When I first started teaching, I was a special education inclusion teacher. I liked my job. I like working with struggling students. On the flip side, I often felt as if my talents were wasted. not utilized to their maximum potential. Most of the day, I felt more like an aid than a teacher. I was the secondary person in the classroom, not the sage on the stage.
After a few years, I was offered the opportunity to teacher 8th grade history, then moved to 7th grade math, where I spent a majority of my teaching career. Three years ago, a special education position opened again, and I took it.
Giving up my classroom, my curriculum, my students, was tough. I knew it would be but I was motivated by many factors.
The new job has come with its challenges and its joys. By definition, the students I work with are struggling, at-risk students who present me with a constant need for innovation, patience, and determination. Never a dull moment does not begin to describe my classroom on a daily basis. From students with ADHD who cannot sit still for more than 2 consecutive seconds, to those with emotional, often violent, outbursts, to the low functioning ones who simply cannot grasp the content, regardless of what I do for them, it is like a 3 ring, well, maybe 12 ring, circus most hours.
But with the turmoil comes small successes. A parent shared with me that I was the FIRST teacher to EVER compliment her son. The first teacher, in his first 8 years of school, to EVER tell her he was a joy to have in class. The first teacher who had ever believed in him. The first teacher who was able to reach him, teach him, help him learn. And to myself, I thought, “How sad… how very tragically sad.”

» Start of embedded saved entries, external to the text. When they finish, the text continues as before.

(* ===== verification/_CoqProject ===== *)
-Q . S2P
Prelude.v
RustStd.v
RustPath.v
Sorting.v
RustNum.v
RustFloat.v
Stats.v
StatsProps.v
Graph.v
GraphProps.v
Contract.v
Supervisor.v
SupervisorProps.v
Digest.v
Measure.v
MeasureProps.v
Dual.v
DualProps.v
Json.v
Identity.v
Workload.v
Observation.v
ObservationLog.v
Ipc.v
Daemon.v
DaemonProps.v
ObservationLogProps.v
Admission.v
Executor.v
ExecutorProps.v
LedgerRecord.v
Ledger.v
LedgerProps.v
PatchGate.v
PatchGateProps.v
Meta.v
MetaProps.v
Adapter.v
Receipt.v
ReceiptProps.v
Propose.v
ProposeProps.v
Verifier.v
Telemetry.v
VerifierProps.v
Ratify.v
RatifyProps.v
Soak.v
SoakProps.v
Artifacts.v
ArtifactsProps.v
Judge.v
JudgeProps.v
Evaluator.v
EvaluatorProps.v
JudgeCycle.v
JudgeCycleProps.v
Engine.v
EngineProps.v
EngineLedger.v
EngineExamples.v
Explain.v
ExplainProps.v
Jail.v
JailProps.v
QuotaV1.v
Config.v
GitStage.v
Profile.v
Latency.v
Envelope.v
Kernel.v
KernelProps.v
JudgeBuild.v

And realistically, had I been teaching regular education, and this young man had been one of 25 in my class, would I have seen that side of him? Would I have been able to coax his compliance and attention as adeptly as I am able to in the small setting of special education?

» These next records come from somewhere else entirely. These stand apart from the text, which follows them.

(* ===== verification/Prelude.v ===== *)
(** * spark-rsi: verification development

    spark-rsi is an engine that changes its own source.  It proposes a change, has a separate
    judge evaluate it, runs it as a canary under a host supervisor, collects evidence of real
    requests, promotes it through a gate and records every decision in a ledger.  This library
    models the parts that decide whether a change may go on, and proves what their decisions
    mean.  This file is the prelude every other file requires; its header documents the whole.

    ** The parts and where they are modelled

    - Text, paths, numbers of the Rust standard library: [RustStd], [RustPath], [RustNum],
      [RustFloat], [Sorting] (stable sorting, weak orders, byte order).  Strings are byte
      strings; characters are decoded from UTF-8 where the code works with characters; [f64] is IEEE 754 binary64 ([SpecFloat]), rounded as the hardware
      does.  [RustFloat] also proves that an index computed in floating point from a number in
      [[0, k]] stays in [[0, k]].
    - Canary evidence ([src/canary/]): [Digest] and [Json] (domain-separated digests, canonical
      JSON), [Identity] (identity.rs), [Workload] (workload.rs), [Observation] (observation.rs),
      [ObservationLog] (log.rs), [Admission] (admission.rs), [Adapter] (adapter.rs).  The log is
      a text on a modelled disk; a write can fail or stop in the middle, and reopening recovers.
    - The supervisor ([src/supervisor/]): [Supervisor] (mod.rs: generations, link switching,
      budgets, worker environment over a file system whose system calls can fail), [Ipc]
      (ipc.rs: frames, HMAC-SHA256 authentication), [Daemon] (daemon.rs: the connection state
      machine), [Executor] (canary_exec.rs: one canary run from launch to sealed log).
    - The ledger ([src/ledger/]): [LedgerRecord] (record.rs, merkle.rs, blob.rs) and [Ledger]
      (db.rs over the rows of schema.rs: append, checkpoint, audit).
    - What a change may touch: [PatchGate] (isolation/root_of_trust.rs, meta/tier.rs,
      diff_gate.rs, evaluator/layers/security.rs), [GitStage] (diff_gate.rs: the git commands that
      stage a candidate commit), [Envelope] (safety_envelope.rs: the probes, gates and plan handed
      to the evaluation harness).
    - The judge: [Stats] (evaluator/stats.rs, the percentile of evaluator/metrics.rs),
      [Latency] (metrics.rs: latency summaries, resource readings), [Evaluator] (evaluator/layers/, metrics.rs, ObjectiveEvaluator of evaluator/mod.rs),
      [Judge] (actor/judge.rs: holdouts, tree comparison, preflight, scoring, signing),
      [JudgeCycle] (actor/judge.rs: tree difference, paired benchmark, the whole evaluation),
      [JudgeBuild] (actor/judge.rs: the binaries that are compared, built in the cargo sandbox).
    - The jails: [Jail] (isolation/container.rs, cargo_sandbox.rs: command lines of bubblewrap and
      docker, and the wait for a jailed process).
    - Prices of constrained resources: [Dual] (dual/records.rs: the binary records, their checks
      and digests; dual/diagnostic.rs: the scarcity reading and the directory it is read from).
    - What to work on next: [Measure] (src/measure/: stage clock, sample log, percentiles, choice
      of samples, pipeline graph), [Profile] (measure/profile.rs: which repository, at which
      commit), [Graph] (graph/mod.rs: centrality and ranking), [Contract]
      (propose/hypothesis.rs: what a cycle claims).
    - Engine candidates and campaigns: [Meta] (balance.rs, meta/: benchmark comparison, the three
      criteria, operator authorization), [Soak] (src/soak/: quarantine, candidates, cycles and the
      manifest of a campaign, run over the ledger's model).
    - Receipts and promotion: [Receipt] (evaluator/mod.rs: both digest formats and signing;
      the policy of actor/judge.rs; promotion_gate.rs).
    - Proposals: [Propose] (propose/mod.rs, diagnose.rs, the reply of model_seat.rs: scanning,
      prompting, the code in a reply, staging a sandbox), [Verifier] (verifier.rs: wording,
      secrets, cargo), [Telemetry] (observe.rs: the snapshot of a repository), [Artifacts]
      (isolation/manifest.rs: the files of a tree and their digests), [Ratify] (ratify.rs, the
      branch of diff_gate.rs: the review branch and its patch file).
    - What a reader gets: [Explain] (explain.rs: the evidence graph of a cycle).
    - Around the cycle: [QuotaV1] (canary_observation.rs: the quota before the sealed log), [Kernel]
      (propose/kernel_autotune.rs: configurations, kernel source and the experiment that compares
      two kernels), [Config] (config.rs: the operator's settings; isolation/rollback.rs: the
      checkpoint of a cycle).
    - One cycle of the engine: [Engine] (daemon.rs, the records of models.rs) composes all of
      the above.  Its state is the ledger, the supervisor with the file system, the stage clock,
      the references of the repository and the two sample logs; a step returns a value, an error
      or panics, and keeps the changes made before.  The judge is an argument:
      [JudgeCycle.evaluate_cycle_v1] is the one the engine runs by itself.

    The parts meet in values: the judge signs a receipt, the gate accepts it for the bytes it
    names, the supervisor stages those bytes, the executor runs the pinned workload against them
    and seals a log, the quota validator reads the sealed log, and the ledger records the
    outcome; [Engine.run_cycle] is this composition as the code makes it, and [EngineExamples] runs it
    on a concrete repository up to a promotion.  A component's properties are in its [...Props] file, or at the end of its own file
    when they are short ([Admission], [Adapter]).

    ** What the theorems show

    - A cycle: the active link moves only to the generation of a candidate that was screened,
      judged and admitted in this cycle, with canary evidence for its identity unless its kind is
      exempt, with the envelope's and the gate's approval ([EngineProps.promotion_passes_every_gate]);
      with the judge of the engine's own process it never moves; only cycles that return are
      ranked; a cycle appends at most seven blocks to a ledger that audits ([EngineLedger]).
    - Evidence: a run of the executor seals a log the quota validator admits exactly when every
      workload request was answered with the pinned output ([ExecutorProps.executor_evidence]);
      the log writer refines a list of entries across failed writes and crashes, a log that
      verifies is well formed, and the seal pins its contents ([ObservationLogProps]); admission
      counts distinct requests and no more ([Admission]); the earlier quota over unsigned records
      is exact up to collisions, for its record text is unambiguous ([QuotaV1]).
    - Supervision: frames are obeyed only after a verified challenge, refused frames change
      nothing, no frame sequence makes a generation durable, serving ends (a peer that is silent
      for the readiness deadline is cut off, only one that answered a challenge is waited for), the
      link is switched completely or not at all, the supervisor's staging copies exactly the tree,
      budgets revert a canary, and the worker's environment is restricted ([DaemonProps],
      [SupervisorProps]).
    - Ledger: the audit accepts exactly the well-formed chains; whatever calls were served, and
      whichever of them failed half way, the ledger audits exactly when every digest its blocks
      name is stored - always, when no append names a digest that is not, which the kernel
      experiment's does ([KernelProps.experiment_breaks_audit]); equal head hashes or Merkle roots mean equal blocks, unless SHA-256
      collides; a checkpoint completes the audit ([LedgerProps]).
    - Judgement: an evaluation always ends and never indexes out of bounds; an admitted receipt
      means every holdout passed and each of the six layers was satisfied, each spelled out on the
      judge's inputs; a candidate that was never faster is not admitted when an improvement is
      required; a version 2 evaluation compares trees that hold the same files but for the subject,
      where a tree is one of a file system (no name twice in a directory, no separator in a name)
      ([StatsProps], [EvaluatorProps], [JudgeProps], [JudgeCycleProps]).
    - Promotion: unless the signature of the receipt is forged, what passes the gate was judged and
      admitted as it is promoted, under the pinned policy and holdouts, and what an honest judge
      admitted does pass ([ReceiptProps], [JudgeProps]); the real-diff gate accepts exactly one
      regular change of the declared target whose added lines are clean, lines that begin with two
      more plus signs left aside, and protection depends on where a path leads, which a relation
      apart from the code's says ([PatchGateProps]); staging runs no command that
      moves a reference and goes through no link of the base tree ([GitStage]).
    - Proposals: a proposal holds no dash and is not empty; a staged sandbox holds the patch, the
      repository's visible files as their copies ended and what an ignored removal left, which is
      the repository and the patch alone when no call failed ([ProposeProps]); the verifier's verdict is spelled out
      ([VerifierProps]); a tree verifies against a manifest exactly when the files agree
      ([ArtifactsProps]); ratification only adds a review branch ([RatifyProps]).
    - Isolation: the words of a jail's command line are read back as bubblewrap's manual lists its
      options: a candidate runs with every namespace of its own, a cleared environment and no
      writable host directory but its own; the judge's cargo sees neither the judge's home nor a
      directory that holds it; waiting for a jailed process ends and kills it exactly at its
      deadline ([JailProps]); the judge starts nothing else to get its programs ([JudgeBuild]).
    - Explanations: every link of an evidence graph leads to an earlier node, ids are distinct, the
      only verified fact is the cycle's own receipt, each foreign artifact is declared as missing
      and changes nothing else, and the order of the capability map does not show ([ExplainProps]).
    - Kernels: the search space is exact, the macros replace their block and nothing else, an
      experiment always ends, adds at most one block and admits exactly what was measured to
      meet every threshold ([KernelProps]).
    - Settings: the environment wins over the file and git fills in defaults; a checkpoint's teardown
      takes away just what its creation made ([Config]).
    - Prices: a decoder accepts exactly the texts of well-formed records, among them those with a
      negative zero, which no encoder writes; a digest names one
      record of one kind; a price is reported exactly when the records verify and it is the
      largest fresh calibrated one ([DualProps]).
    - Measurement and ranking: whatever writes were torn, the sample log reads back the records
      whose append finished; a measurement is a percentile of the durations of the last compatible
      cycles, and its error rate their share of failures; the ranking always exists, does not depend on the order of the node map and, while a stage is
      unmeasured, depends on the topology alone ([MeasureProps], [GraphProps]).
    - Campaigns: a campaign only appends to the ledger, and its manifest names only candidates
      that passed every gate ([SoakProps]); an engine candidate is called true RSI exactly on a
      signed patch, a measured gain and complete downstream evidence ([MetaProps]).
    - Defects the model showed are theorems too: [LedgerProps.type_swap_undetected],
      [LedgerProps.unknown_type_passes_audit], [ReceiptProps.v2_digest_reads_as_v1],
      [PatchGateProps.tier2_boundary_bypassed], [PatchGateProps.plus_plus_secret_accepted],
      [ProposeProps.failed_staging_unnoticed], [SupervisorProps.relative_root_dangles],
      [JudgeCycleProps.rss_budget_never_rejects], [JudgeCycleProps.printed_count_rejects],
      [DaemonProps.undecodable_as_closed], [DualProps.unreadable_digest_ignored],
      [SoakProps.quarantine_inert], [SoakProps.target_always_observe],
      [SoakProps.escape_permitted], [SoakProps.SoakExamples.slower_winner_is_a_gain],
      [MetaProps.authorization_ignores_target], [MetaProps.discovery_rate_may_collapse],
      [GraphProps.dangling_edge_panics], [Contract.nan_confidence_is_valid],
      [EngineExamples.EngineExample.link_moves_before_the_block],
      [VerifierProps.VerifierExample.suffix_is_passed_by],
      [ArtifactsProps.source_digest_ambiguous], [ArtifactsProps.target_not_verified],
      [ProposeProps.two_blocks_run_together], [ExplainProps.ratified_never_concluded],
      [ExplainProps.ExplainExample.link_names_p95],
      [JailProps.JailExample.build_jail_keeps_environment], [KernelProps.experiment_breaks_audit],
      [Envelope.manifest_digest_ignores_evaluators], [Profile.slash_left].

    ** Conventions

    A fallible operation returns [result], whose error is the format string with its values; one
    that changes the outside world is in the monad [M], which keeps the changes made before an
    error.  A possible panic is an [option] ([Stats], [JudgeCycle], [Graph], [Measure], [Soak])
    or an [Engine.outcome]; the quotes [{:?}] adds to a text are left out of messages; arithmetic is written at the
    width of its Rust type ([wrap64], saturating operations).  Claims that need a digest to
    identify its input take [no_collision] for the inputs at hand as a hypothesis, never for all
    texts, and their witnesses discharge it with a concrete digest ([Digest.Checksum]).

    Fuel and bounds: serving a connection has one turn more than there are frames, which
    [DaemonProps.serving_terminates] shows to be enough; the Merkle levels take the number of
    leaves ([LedgerProps.merkle_levels_single]); [render] and [trim_start_matches] take the
    length of their text, since every step consumes a character; a search of the graph takes one
    step per node ([GraphProps.centrality_total]); the wait for a jailed process polls at most
    10000 times a second until its deadline ([JailProps.execution_ends]).  Other recursions are
    structural.  The statistics hold for samples of fewer than 2^53 numbers, the judge's have 20.

    ** Parameters

    Code outside the repository is a parameter: SHA-256 ([Sha256]), P-256 signatures ([P256],
    with the law that a signature made with a key verifies under it), the JSON and TOML readers
    and serde_json's string escaping, the SEC1 key decoder, and what the operating system, git,
    cargo, the jail and the network answer, which the operations take as inputs.  Paths hold no
    symbolic links except those a component creates or refuses by itself.

    ** Not modelled

    Process and socket plumbing, argument parsing and printing (main.rs, bin/, lib.rs and the command
    lines of the judge and the supervisor); the endless loop around a cycle; HTTP exchanges with
    the model and the memory service (propose/cortex.rs, model_seat.rs); loading a kernel's shared
    library; Fisher's exact test, which needs logarithms; the engine and thermal snapshots of a
    campaign; the harness behind the safety envelope, another crate, whose answer is an input of
    the cycle.  What bubblewrap,
    docker, git, cargo and nvcc do with their command lines is theirs. *)

From stdpp Require Export base tactics list strings numbers gmap pretty.
From Stdlib Require Export Ascii.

Education has become an assembly line of ‘production’, with no time for coddling, no time for finding the inner child, no time for making personal connections with students. As regular education teachers, we are driven by the content, forced to herd the cattle every quicker and quicker, towards the slaughter of the standardized tests. In special ed, the herding becomes even more pointless. We are forced to push harder and harder to make these students fit the mold, meet the standards, get through the content, when in reality, what they really need are life skills, coping skills, and a way to become meaningfully productive members of society.